All of the 17 species in the genus, Platydoris, are variable in coloration, but P. cinerobranchiata, may exhibit the greatest variation. The color seen in our previous P. cinerobranchiata is more typical, tan with a smattering of red blotches. Mike's photo here shows an extreme closest to P. formosa (Courtesy of Bill Rudman's Seaslug Forum) the gill color separates the two.

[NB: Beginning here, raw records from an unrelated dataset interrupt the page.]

Definition decays (cutoff : str) (r : MemoryRow) : bool :=
  negb (row_deleted r) && text_ltb (row_accessed r) cutoff && SFltb FLOOR (row_confidence r).

Definition with_confidence (c : spec_float) (r : MemoryRow) : MemoryRow :=
  mkMemoryRow (row_id r) (row_agent r) (row_content r) (row_source r) (row_scope r) c (row_metadata r)
    (row_created r) (row_accessed r) (row_count r) (row_deleted r) (row_embedding r).

Definition decay_row (cutoff : str) (factor : spec_float) (r : MemoryRow) : option MemoryRow :=
  if decays cutoff r then c ← decayed factor (row_confidence r); Some (with_confidence c r) else Some r.

(** [cutoff] is the text of the time seven days ago. A statement that fails
    changes nothing. *)
Definition consolidate (t : table) (fault : option str) (decay_rate : spec_float) (cutoff : str)
    : table * result ConsolidationReport str :=
  match fault with
  | Some e => (t, Err e)
  | None =>
      let factor := SFsub 53 1024 (f64_of_Z 1) (f32_as_f64 decay_rate) in
      match mapM (decay_row cutoff factor) t with
      | None => (t, Err (lit "NOT NULL constraint failed: memories.confidence"))
      | Some t' => (t', Ok (mkConsolidation 0 (Z.of_nat (length (List.filter (decays cutoff) t)))))
      end
  end.

(** ** What a recall returns *)

Lemma length_ranked limit qe fs fs' :
  length fs ≤ fetch_limit limit qe → ranked limit qe fs = Some fs' → length fs' ≤ limit.
Proof.
  destruct qe as [q|]; cbn [ranked fetch_limit].
  - intros _ Hs. apply fmap_Some in Hs as (l & _ & ->). rewrite length_take. lia.
  - by intros Hl [= <-].
Qed.

Lemma elem_of_ranked limit qe fs fs' x : ranked limit qe fs = Some fs' → x ∈ fs' → x ∈ fs.
Proof.
  destruct qe as [q|]; cbn [ranked]; [|by intros [= ->]].
  intros Hs Hx. apply fmap_Some in Hs as (l & Hs & ->). apply sort_by_perm in Hs. rewrite <-Hs.
  apply elem_of_take in Hx as (i & Hx & _). by eapply list_elem_of_lookup_2.
Qed.

Lemma elem_of_candidates t query limit filter qe r :
  r ∈ candidates t query limit filter qe → r ∈ t ∧ selected query filter (bool_decide (is_Some qe)) r = true.
Proof. intros Hr. apply elem_of_limited in Hr. apply list_elem_of_In, filter_In in Hr as [Hr Hs]. by apply list_elem_of_In in Hr. Qed.

(** A successful recall, taken apart. *)
Lemma recall_inv t fault query limit filter qe now clock stuck t' fs :
  recall_with_embedding t fault query limit filter qe now clock stuck = Some (t', Ok fs) →
  fault = None ∧ ranked limit qe (fragment_of now <$> candidates t query limit filter qe) = Some fs ∧
  t' = touch_all clock stuck 0 (fragment_id <$> fs) t.
Proof.
  unfold recall_with_embedding. destruct fault; [done|]. intros Hr. apply bind_Some in Hr as (l & Hl & [= <- <-]). done.
Qed.

Lemma recalled_selected t fault query limit filter qe now clock stuck t' fs x :
  recall_with_embedding t fault query limit filter qe now clock stuck = Some (t', Ok fs) → x ∈ fs →
  ∃ r, r ∈ t ∧ x = fragment_of now r ∧ selected query filter (bool_decide (is_Some qe)) r = true.
Proof.
  intros (_ & Hk & _)%recall_inv Hx. apply (elem_of_ranked _ _ _ _ _ Hk) in Hx.
  apply list_elem_of_fmap in Hx as (r & -> & Hr). apply elem_of_candidates in Hr as [Hr Hs]. eauto.
Qed.

Lemma selected_live query filter v r : selected query filter v r = true → row_deleted r = false.
Proof. unfold selected. by destruct (row_deleted r). Qed.

Lemma selected_passes query f v r : selected query (Some f) v r = true → passes f r = true.
Proof. unfold selected. rewrite !andb_true_iff. by intros [_ ?]. Qed.

Lemma passes_agent f a r : filter_agent f = Some a → passes f r = true → row_agent r = a.
Proof. unfold passes. intros ->. rewrite !andb_true_iff. cbn [asked]. rewrite bool_decide_eq_true. by intros [[[? _] _] _]. Qed.

(** ** What an update leaves alone *)

Lemma row_id_update i f t : (∀ r, row_id (f r) = row_id r) → row_id <$> update_where i f t = row_id <$> t.
Proof. intros Hf. unfold update_where. rewrite <-list_fmap_compose. apply list_fmap_ext. intros k r _. cbn. case_decide; auto. Qed.

Lemma row_id_touch clock stuck n ids t : row_id <$> touch_all clock stuck n ids t = row_id <$> t.
Proof.
  revert n t. induction ids as [|i ids IH]; intros n t; [done|]. cbn [touch_all]. rewrite IH.
  destruct (stuck n); [done|]. by apply row_id_update.
Qed.

(** The rows, as far as the columns a recall does not write go. *)
Definition same_memory (r r' : MemoryRow) : Prop :=
  row_id r' = row_id r ∧ row_agent r' = row_agent r ∧ row_content r' = row_content r ∧ row_source r' = row_source r ∧
  row_scope r' = row_scope r ∧ row_confidence r' = row_confidence r ∧ row_metadata r' = row_metadata r ∧
  row_created r' = row_created r ∧ row_deleted r' = row_deleted r ∧ row_embedding r' = row_embedding r.

(** A row counts one access for every time its identifier was touched. *)
Definition counted (ids : list MemoryId) (r r' : MemoryRow) : Prop :=
  same_memory r r' ∧ row_count r' = (row_count r + Z.of_nat (length (List.filter (λ i, bool_decide (row_id r = i)) ids)))%Z ∧
  (row_id r ∉ ids → r' = r).

Lemma touch_counted clock n ids t : Forall2 (counted ids) t (touch_all clock (λ _, false) n ids t).
Proof using Type.
  clear metadata_to_string metadata_from_str no_metadata parse_from_rfc3339.
  revert n t. induction ids as [|i ids IH]; intros n t; cbn [touch_all].
  - apply Forall_Forall2_diag, Forall_true. intros r. split; [done|]. cbn. split; [lia|done].
  - specialize (IH (S n) (update_where i (with_access (clock n)) t)). unfold update_where in IH at 1.
    apply (Forall2_fmap_l (λ r, if decide (row_id r = i) then with_access (clock n) r else r)) in IH. eapply Forall2_impl; [exact IH|]. intros r r' (Hs & Hc & Hn).
    unfold counted. cbn [List.filter]. destruct (decide (row_id r = i)) as [E|E].
    + cbn [with_access row_id row_count] in *. rewrite (bool_decide_eq_true_2 _ E). cbn [length].
      split; [exact Hs|]. split; [lia|]. intros Hni. destruct Hni. rewrite E. left.
    + rewrite (bool_decide_eq_false_2 _ E). split; [done|]. split; [done|]. rewrite not_elem_of_cons. tauto.
Qed.

Lemma count_once (i : MemoryId) (ids : list MemoryId) :
  NoDup ids → Z.of_nat (length (List.filter (λ j, bool_decide (i = j)) ids)) = if decide (i ∈ ids) then 1%Z else 0%Z.
Proof using Type.
  clear metadata_to_string metadata_from_str no_metadata parse_from_rfc3339.
  induction 1 as [|j ids Hj Hnd IH]; [by case_decide as Hi; [apply elem_of_nil in Hi|]|]. cbn [List.filter].
  destruct (decide (i = j)) as [<-|Hne].
  - rewrite bool_decide_eq_true_2 by done. rewrite decide_True by left. cbn [length].
    rewrite decide_False in IH by done. lia.
  - rewrite bool_decide_eq_false_2, IH by done. apply decide_ext. rewrite elem_of_cons. tauto.
Qed.

Lemma candidates_ids t query limit filter qe now :
  NoDup (row_id <$> t) → NoDup (fragment_id <$> (fragment_of now <$> candidates t query limit filter qe)).
Proof.
  intros Hnd. rewrite <-list_fmap_compose. change (fragment_id ∘ fragment_of now) with row_id. unfold candidates, limited.
  rewrite fmap_take. eapply sublist_NoDup; [|apply sublist_take]. rewrite order_by_perm.
  induction t as [|r t IH]; [constructor|]. apply NoDup_cons in Hnd as [Hr Hnd]. cbn [List.filter].
  destruct (selected _ _ _ r); [|auto]. cbn. constructor; [|auto]. contradict Hr.
  apply list_elem_of_fmap in Hr as (r' & -> & Hr'). apply list_elem_of_In, filter_In in Hr' as [Hr' _].
  apply list_elem_of_fmap_2. by apply list_elem_of_In.
Qed.

Lemma ranked_ids limit qe fs fs' :
  NoDup (fragment_id <$> fs) → ranked limit qe fs = Some fs' → NoDup (fragment_id <$> fs').
Proof.
  destruct qe as [q|]; cbn [ranked]; [|by intros ? [= <-]]. intros Hnd Hs.
  apply fmap_Some in Hs as (l & Hs & ->). apply sort_by_perm in Hs. rewrite fmap_take.
  eapply sublist_NoDup; [|apply sublist_take]. by rewrite Hs.
Qed.
(* ===== verification/DriverFactory.v ===== *)
(** * Choosing a driver

    [openfang-runtime/src/drivers/mod.rs] makes the driver for a provider, and
    [drivers/copilot.rs] wraps the one for OpenAI with a token that is
    exchanged and kept. The environment, the clock and the exchange of tokens
    are parameters. *)

From Stdlib Require Import Ascii ZArith Lia.
From stdpp Require Import base gmap strings list.
From S2P Require Import Prelude Strs Floats Json Message TextToolCalls AgentQuota ProviderCall AgentLoop ModelCatalog ModelTables ModelRouter OpenAIDriver DriverHttp.

(** ** Providers *)

Record ProviderDefaults : Type := mkDefaults {
  default_base_url : str;
  default_key_env : str;
  default_key_required : bool
}.

Definition GITHUB_COPILOT_BASE_URL : string := "https://api.githubcopilot.com".

Definition defaults_table : list (list string * (string * string * bool)) :=
  [(["groq"], ("https://api.groq.com/openai/v1", "GROQ_API_KEY", true));
   (["openrouter"], ("https://openrouter.ai/api/v1", "OPENROUTER_API_KEY", true));
   (["deepseek"], ("https://api.deepseek.com/v1", "DEEPSEEK_API_KEY", true));
   (["together"], ("https://api.together.xyz/v1", "TOGETHER_API_KEY", true));
   (["mistral"], ("https://api.mistral.ai/v1", "MISTRAL_API_KEY", true));
   (["fireworks"], ("https://api.fireworks.ai/inference/v1", "FIREWORKS_API_KEY", true));
   (["openai"], ("https://api.openai.com/v1", "OPENAI_API_KEY", true));
   (["gemini"; "google"], ("https://generativelanguage.googleapis.com", "GEMINI_API_KEY", true));
   (["ollama"], ("http://localhost:11434/v1", "OLLAMA_API_KEY", false));
   (["vllm"], ("http://localhost:8000/v1", "VLLM_API_KEY", false));
   (["lmstudio"], ("http://localhost:1234/v1", "LMSTUDIO_API_KEY", false));
   (["perplexity"], ("https://api.perplexity.ai", "PERPLEXITY_API_KEY", true));
   (["cohere"], ("https://api.cohere.com/v2", "COHERE_API_KEY", true));
   (["ai21"], ("https://api.ai21.com/studio/v1", "AI21_API_KEY", true));
   (["cerebras"], ("https://api.cerebras.ai/v1", "CEREBRAS_API_KEY", true));
   (["sambanova"], ("https://api.sambanova.ai/v1", "SAMBANOVA_API_KEY", true));
   (["huggingface"], ("https://api-inference.huggingface.co/v1", "HF_API_KEY", true));
   (["xai"], ("https://api.x.ai/v1", "XAI_API_KEY", true));
   (["replicate"], ("https://api.replicate.com/v1", "REPLICATE_API_TOKEN", true));
   (["github-copilot"; "copilot"], (GITHUB_COPILOT_BASE_URL, "GITHUB_TOKEN", true));
   (["moonshot"; "kimi"], ("https://api.moonshot.cn/v1", "MOONSHOT_API_KEY", true));
   (["qwen"; "dashscope"], ("https://dashscope.aliyuncs.com/compatible-mode/v1", "DASHSCOPE_API_KEY", true));
   (["minimax"], ("https://api.minimax.chat/v1", "MINIMAX_API_KEY", true));
   (["zhipu"; "glm"], ("https://open.bigmodel.cn/api/paas/v4", "ZHIPU_API_KEY", true));
   (["qianfan"; "baidu"], ("https://qianfan.baidubce.com/v2", "QIANFAN_API_KEY", true))]%string.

The name Platydoris tell us that these guys are flat bodied, but gives no hint that they are some of the largest dorids we will come across. Most importantly from a systematic standpoint is that the members of this subgroup of the family Discodorididea, have the dorsum covered with caryophyllidia, and organ bearing spicules surrounding a central knob covered with cilia. You can see a scanning electron micrograph of these organs on page 183 of Indo-Pacific Nudibranchs. Although extremely obvious visually and texturally, the function of this organ is still unknown. What is known is that all species bearing caryophyllidia are derived from a single common ancestor.
K.M. Dorgan, A. Valdes & T.M. Gosliner. 2002. Phylogenetic systematics of the genus Platydoris (Mollusca, Nudibranchia, Doridoidea) with descriptions of six new species. Zoologica Scripta. 31(3): 271-319.